Supplied entries:

------------

(** The template renders an object that is not a job. *)
Definition misrendered : ComponentContext :=
  {| Top := Scenario.child_top; Scheme := ["OdooInstance"; "Job"];
     templates := fun _ _ => inl (runtime.Other "ConfigMap");
     cluster := {| instances := [Scenario.root; Scenario.child]; jobs := ∅ |};
     faults := Scenario.noFaults; trace := [] |}.

(** The object under reconciliation is a job. *)
Definition jobOnTop : ComponentContext :=
  Scenario.context (runtime.Job (Scenario.copierJob [] 0 0))
    [Scenario.root; Scenario.child] [] [] Scenario.noFaults.
End Cases.

(** ** Proof support *)

Ltac run :=
  cbv [Reconcile IsReconcilable reportFailed mbind M_bind mret M_ret
       TopOdooInstance AssertJob deref panic emit ask put_cluster put_Top
       update_instance SetStatusConditionCopyJobCreationCreated
       SetStatusConditionCopyJobSuccessCreated
       Client.List Client.Get Client.Create Client.Delete GetTemplate
       glog.Infof glog.VInfof glog.Errorf
       Top Scheme templates cluster faults trace
       with_trace with_Top with_cluster with_faults context_of hasParent
       parentsFound jobFound parentOptions extraFor jobName lookupEvents] in *.

Ltac flat := rewrite <- ?app_assoc; cbn [app].

(** Case analysis on the innermost scrutinee the goal is stuck on. *)
Ltac branch :=
  match goal with
  | |- context [match ?x with _ => _ end] =>
      lazymatch x with
      | context [match _ with _ => _ end] => fail
      | _ => destruct x eqn:?
      end
  end.

Ltac branches := repeat (branch; cbv beta iota).

Lemma index_head {A : Type} (a : A) (l : list A) : index (a :: l) 0 = mret a.
Proof. reflexivity. Qed.

Lemma fault_not_NotFound (flt : Fault) :
  errors.IsNotFound (fault_error flt) = false.
Proof. destruct flt; reflexivity. Qed.

Lemma GetStatusCondition_None t i :
  instancev1beta1.GetStatusCondition t i = None <-> ~ ConditionSet t i.
Proof.
  unfold instancev1beta1.GetStatusCondition, ConditionSet. split.
  - intros Hnone [c [Hin Ht]].
    pose proof (find_none _ _ Hnone c Hin) as Hc. simpl in Hc.
    apply bool_decide_eq_false in Hc. contradiction.
  - intros Hno.
    destruct (find _ _) as [c|] eqn:Hfind; [|reflexivity].
    apply find_some in Hfind as [Hin Hc].
    apply bool_decide_eq_true in Hc. exfalso. apply Hno. eauto.
Qed.

Lemma GetStatusCondition_Some t i c :
  instancev1beta1.GetStatusCondition t i = Some c -> ConditionSet t i.
Proof.
  unfold instancev1beta1.GetStatusCondition, ConditionSet. intros Hfind.
  apply find_some in Hfind as [Hin Hc].
  apply bool_decide_eq_true in Hc. eauto.
Qed.

Lemma upsert_find c l :
  find (fun c' => bool_decide (instancev1beta1.Type_ c' = instancev1beta1.Type_ c))
       (instancev1beta1.upsert c l) = Some c.
Proof.
  induction l as [|c' l IH]; simpl.
  - rewrite bool_decide_eq_true_2; reflexivity.
  - destruct (bool_decide (instancev1beta1.Type_ c' = instancev1beta1.Type_ c)) eqn:Hc; simpl.
    + rewrite bool_decide_eq_true_2; reflexivity.
    + rewrite Hc. exact IH.
Qed.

------------

Task objective:
Every entry above must be reproduced word for word.

Solution to this problem:
(** The template renders an object that is not a job. *)
Definition misrendered : ComponentContext :=
  {| Top := Scenario.child_top; Scheme := ["OdooInstance"; "Job"];
     templates := fun _ _ => inl (runtime.Other "ConfigMap");
     cluster := {| instances := [Scenario.root; Scenario.child]; jobs := ∅ |};
     faults := Scenario.noFaults; trace := [] |}.

(** The object under reconciliation is a job. *)
Definition jobOnTop : ComponentContext :=
  Scenario.context (runtime.Job (Scenario.copierJob [] 0 0))
    [Scenario.root; Scenario.child] [] [] Scenario.noFaults.
End Cases.

(** ** Proof support *)

Ltac run :=
  cbv [Reconcile IsReconcilable reportFailed mbind M_bind mret M_ret
       TopOdooInstance AssertJob deref panic emit ask put_cluster put_Top
       update_instance SetStatusConditionCopyJobCreationCreated
       SetStatusConditionCopyJobSuccessCreated
       Client.List Client.Get Client.Create Client.Delete GetTemplate
       glog.Infof glog.VInfof glog.Errorf
       Top Scheme templates cluster faults trace
       with_trace with_Top with_cluster with_faults context_of hasParent
       parentsFound jobFound parentOptions extraFor jobName lookupEvents] in *.

Ltac flat := rewrite <- ?app_assoc; cbn [app].

(** Case analysis on the innermost scrutinee the goal is stuck on. *)
Ltac branch :=
  match goal with
  | |- context [match ?x with _ => _ end] =>
      lazymatch x with
      | context [match _ with _ => _ end] => fail
      | _ => destruct x eqn:?
      end
  end.

Ltac branches := repeat (branch; cbv beta iota).

Lemma index_head {A : Type} (a : A) (l : list A) : index (a :: l) 0 = mret a.
Proof. reflexivity. Qed.

Lemma fault_not_NotFound (flt : Fault) :
  errors.IsNotFound (fault_error flt) = false.
Proof. destruct flt; reflexivity. Qed.

Lemma GetStatusCondition_None t i :
  instancev1beta1.GetStatusCondition t i = None <-> ~ ConditionSet t i.
Proof.
  unfold instancev1beta1.GetStatusCondition, ConditionSet. split.
  - intros Hnone [c [Hin Ht]].
    pose proof (find_none _ _ Hnone c Hin) as Hc. simpl in Hc.
    apply bool_decide_eq_false in Hc. contradiction.
  - intros Hno.
    destruct (find _ _) as [c|] eqn:Hfind; [|reflexivity].
    apply find_some in Hfind as [Hin Hc].
    apply bool_decide_eq_true in Hc. exfalso. apply Hno. eauto.
Qed.

Lemma GetStatusCondition_Some t i c :
  instancev1beta1.GetStatusCondition t i = Some c -> ConditionSet t i.
Proof.
  unfold instancev1beta1.GetStatusCondition, ConditionSet. intros Hfind.
  apply find_some in Hfind as [Hin Hc].
  apply bool_decide_eq_true in Hc. eauto.
Qed.

Lemma upsert_find c l :
  find (fun c' => bool_decide (instancev1beta1.Type_ c' = instancev1beta1.Type_ c))
       (instancev1beta1.upsert c l) = Some c.
Proof.
  induction l as [|c' l IH]; simpl.
  - rewrite bool_decide_eq_true_2; reflexivity.
  - destruct (bool_decide (instancev1beta1.Type_ c' = instancev1beta1.Type_ c)) eqn:Hc; simpl.
    + rewrite bool_decide_eq_true_2; reflexivity.
    + rewrite Hc. exact IH.
Qed.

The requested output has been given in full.